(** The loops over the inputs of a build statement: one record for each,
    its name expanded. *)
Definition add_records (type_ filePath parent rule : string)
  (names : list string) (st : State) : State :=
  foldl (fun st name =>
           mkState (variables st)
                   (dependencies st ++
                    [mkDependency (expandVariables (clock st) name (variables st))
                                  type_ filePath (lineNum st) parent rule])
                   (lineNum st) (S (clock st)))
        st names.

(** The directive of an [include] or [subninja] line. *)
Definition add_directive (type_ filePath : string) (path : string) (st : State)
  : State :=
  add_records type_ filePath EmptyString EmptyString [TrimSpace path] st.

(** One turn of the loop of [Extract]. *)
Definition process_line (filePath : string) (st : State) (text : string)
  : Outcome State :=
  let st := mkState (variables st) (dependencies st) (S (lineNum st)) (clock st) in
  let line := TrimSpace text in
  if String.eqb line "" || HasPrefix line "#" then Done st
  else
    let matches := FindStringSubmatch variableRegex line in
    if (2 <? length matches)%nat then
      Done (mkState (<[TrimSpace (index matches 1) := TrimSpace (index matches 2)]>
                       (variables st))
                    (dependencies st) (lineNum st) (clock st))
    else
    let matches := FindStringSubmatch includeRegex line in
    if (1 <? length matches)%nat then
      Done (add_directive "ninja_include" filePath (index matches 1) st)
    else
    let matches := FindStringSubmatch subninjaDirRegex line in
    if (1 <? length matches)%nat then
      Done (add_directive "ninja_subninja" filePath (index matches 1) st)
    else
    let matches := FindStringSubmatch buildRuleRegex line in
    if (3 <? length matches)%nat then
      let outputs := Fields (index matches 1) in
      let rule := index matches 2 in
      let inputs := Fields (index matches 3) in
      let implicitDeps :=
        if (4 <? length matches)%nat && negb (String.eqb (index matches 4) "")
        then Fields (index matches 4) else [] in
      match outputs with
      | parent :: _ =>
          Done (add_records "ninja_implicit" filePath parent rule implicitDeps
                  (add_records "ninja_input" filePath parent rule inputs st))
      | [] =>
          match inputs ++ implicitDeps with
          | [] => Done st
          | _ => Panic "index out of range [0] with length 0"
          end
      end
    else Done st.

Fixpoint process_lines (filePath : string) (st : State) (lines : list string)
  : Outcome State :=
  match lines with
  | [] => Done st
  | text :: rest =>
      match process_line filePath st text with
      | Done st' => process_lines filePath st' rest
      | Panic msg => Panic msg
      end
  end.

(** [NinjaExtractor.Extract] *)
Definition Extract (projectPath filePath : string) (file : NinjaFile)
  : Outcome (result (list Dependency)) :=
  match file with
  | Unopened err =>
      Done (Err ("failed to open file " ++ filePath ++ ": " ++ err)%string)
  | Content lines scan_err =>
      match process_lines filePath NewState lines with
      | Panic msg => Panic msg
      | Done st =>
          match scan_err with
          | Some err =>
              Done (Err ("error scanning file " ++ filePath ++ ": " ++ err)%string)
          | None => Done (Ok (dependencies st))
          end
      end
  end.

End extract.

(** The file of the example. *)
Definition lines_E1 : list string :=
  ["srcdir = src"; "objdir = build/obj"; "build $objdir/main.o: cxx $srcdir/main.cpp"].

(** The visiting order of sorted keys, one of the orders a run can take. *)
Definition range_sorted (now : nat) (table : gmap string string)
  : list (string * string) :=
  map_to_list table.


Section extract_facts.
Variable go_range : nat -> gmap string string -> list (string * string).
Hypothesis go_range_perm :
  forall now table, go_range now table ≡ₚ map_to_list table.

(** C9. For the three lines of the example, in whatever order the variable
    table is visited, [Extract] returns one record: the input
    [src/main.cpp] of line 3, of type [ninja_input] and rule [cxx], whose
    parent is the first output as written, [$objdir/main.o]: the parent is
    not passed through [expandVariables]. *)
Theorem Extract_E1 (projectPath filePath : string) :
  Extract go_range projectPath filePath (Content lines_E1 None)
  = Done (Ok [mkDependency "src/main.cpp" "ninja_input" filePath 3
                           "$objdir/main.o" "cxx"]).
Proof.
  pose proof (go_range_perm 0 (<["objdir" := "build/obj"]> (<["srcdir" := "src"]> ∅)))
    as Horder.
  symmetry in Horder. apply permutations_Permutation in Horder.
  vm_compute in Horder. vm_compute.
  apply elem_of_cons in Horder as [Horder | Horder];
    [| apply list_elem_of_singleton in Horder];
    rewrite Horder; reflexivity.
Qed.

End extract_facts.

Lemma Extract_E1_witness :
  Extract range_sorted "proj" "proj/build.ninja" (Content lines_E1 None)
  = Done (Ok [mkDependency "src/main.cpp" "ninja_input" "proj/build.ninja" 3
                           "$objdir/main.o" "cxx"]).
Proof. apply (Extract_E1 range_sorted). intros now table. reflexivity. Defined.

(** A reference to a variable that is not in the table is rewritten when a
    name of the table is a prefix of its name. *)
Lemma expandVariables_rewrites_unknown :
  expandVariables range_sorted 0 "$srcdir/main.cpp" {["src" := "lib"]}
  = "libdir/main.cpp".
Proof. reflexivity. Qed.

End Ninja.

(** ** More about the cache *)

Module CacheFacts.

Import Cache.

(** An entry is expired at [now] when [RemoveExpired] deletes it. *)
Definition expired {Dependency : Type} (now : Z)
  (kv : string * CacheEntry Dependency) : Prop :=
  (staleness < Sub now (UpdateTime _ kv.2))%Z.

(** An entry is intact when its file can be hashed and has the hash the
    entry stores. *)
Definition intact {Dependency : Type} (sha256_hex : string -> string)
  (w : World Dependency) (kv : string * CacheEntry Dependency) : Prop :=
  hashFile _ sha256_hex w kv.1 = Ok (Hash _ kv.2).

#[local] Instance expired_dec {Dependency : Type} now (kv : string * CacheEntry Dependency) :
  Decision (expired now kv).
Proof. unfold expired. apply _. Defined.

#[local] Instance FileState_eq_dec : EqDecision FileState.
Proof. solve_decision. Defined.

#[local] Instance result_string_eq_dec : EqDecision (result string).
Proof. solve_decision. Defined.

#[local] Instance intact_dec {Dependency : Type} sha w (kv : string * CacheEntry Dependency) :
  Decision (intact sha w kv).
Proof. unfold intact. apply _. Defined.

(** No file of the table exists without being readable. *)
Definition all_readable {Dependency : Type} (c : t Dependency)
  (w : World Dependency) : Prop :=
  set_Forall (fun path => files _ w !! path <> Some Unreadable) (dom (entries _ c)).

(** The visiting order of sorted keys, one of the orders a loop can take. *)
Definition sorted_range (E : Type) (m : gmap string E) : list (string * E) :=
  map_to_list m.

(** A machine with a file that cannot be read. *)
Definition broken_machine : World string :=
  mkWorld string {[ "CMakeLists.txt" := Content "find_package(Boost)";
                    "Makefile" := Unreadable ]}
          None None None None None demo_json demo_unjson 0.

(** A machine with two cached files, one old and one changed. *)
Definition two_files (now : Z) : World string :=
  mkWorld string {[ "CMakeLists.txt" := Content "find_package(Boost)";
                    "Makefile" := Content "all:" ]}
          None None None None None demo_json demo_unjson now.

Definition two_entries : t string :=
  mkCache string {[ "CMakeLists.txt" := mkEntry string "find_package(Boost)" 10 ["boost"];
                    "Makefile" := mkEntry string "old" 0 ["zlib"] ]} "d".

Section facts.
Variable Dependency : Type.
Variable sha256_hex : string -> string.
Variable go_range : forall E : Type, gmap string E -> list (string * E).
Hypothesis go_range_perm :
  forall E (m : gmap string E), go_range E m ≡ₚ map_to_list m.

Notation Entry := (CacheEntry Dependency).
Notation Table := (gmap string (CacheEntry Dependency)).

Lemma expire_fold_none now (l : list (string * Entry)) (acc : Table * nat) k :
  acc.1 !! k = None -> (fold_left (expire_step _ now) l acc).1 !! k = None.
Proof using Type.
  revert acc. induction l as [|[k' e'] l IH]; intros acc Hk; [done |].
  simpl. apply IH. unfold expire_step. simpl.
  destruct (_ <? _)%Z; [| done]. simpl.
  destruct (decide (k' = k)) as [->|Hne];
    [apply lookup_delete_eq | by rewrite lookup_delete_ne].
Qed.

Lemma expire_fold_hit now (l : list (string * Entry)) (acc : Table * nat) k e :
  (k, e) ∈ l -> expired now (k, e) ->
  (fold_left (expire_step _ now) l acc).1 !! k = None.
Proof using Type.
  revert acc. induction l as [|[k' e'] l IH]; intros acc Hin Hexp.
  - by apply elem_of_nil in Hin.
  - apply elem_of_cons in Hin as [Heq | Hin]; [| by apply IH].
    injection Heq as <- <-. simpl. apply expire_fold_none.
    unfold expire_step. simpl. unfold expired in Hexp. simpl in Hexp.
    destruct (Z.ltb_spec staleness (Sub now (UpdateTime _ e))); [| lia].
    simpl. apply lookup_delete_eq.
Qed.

Problem: What you return should be exactly the lines above, starting at the one with "filePath st' rest" and ending at the one with "lines scan_err =>", and nothing else.

Answer to this exercise:
      | Done st' => process_lines filePath st' rest
      | Panic msg => Panic msg
      end
  end.

(** [NinjaExtractor.Extract] *)
Definition Extract (projectPath filePath : string) (file : NinjaFile)
  : Outcome (result (list Dependency)) :=
  match file with
  | Unopened err =>
      Done (Err ("failed to open file " ++ filePath ++ ": " ++ err)%string)
  | Content lines scan_err =>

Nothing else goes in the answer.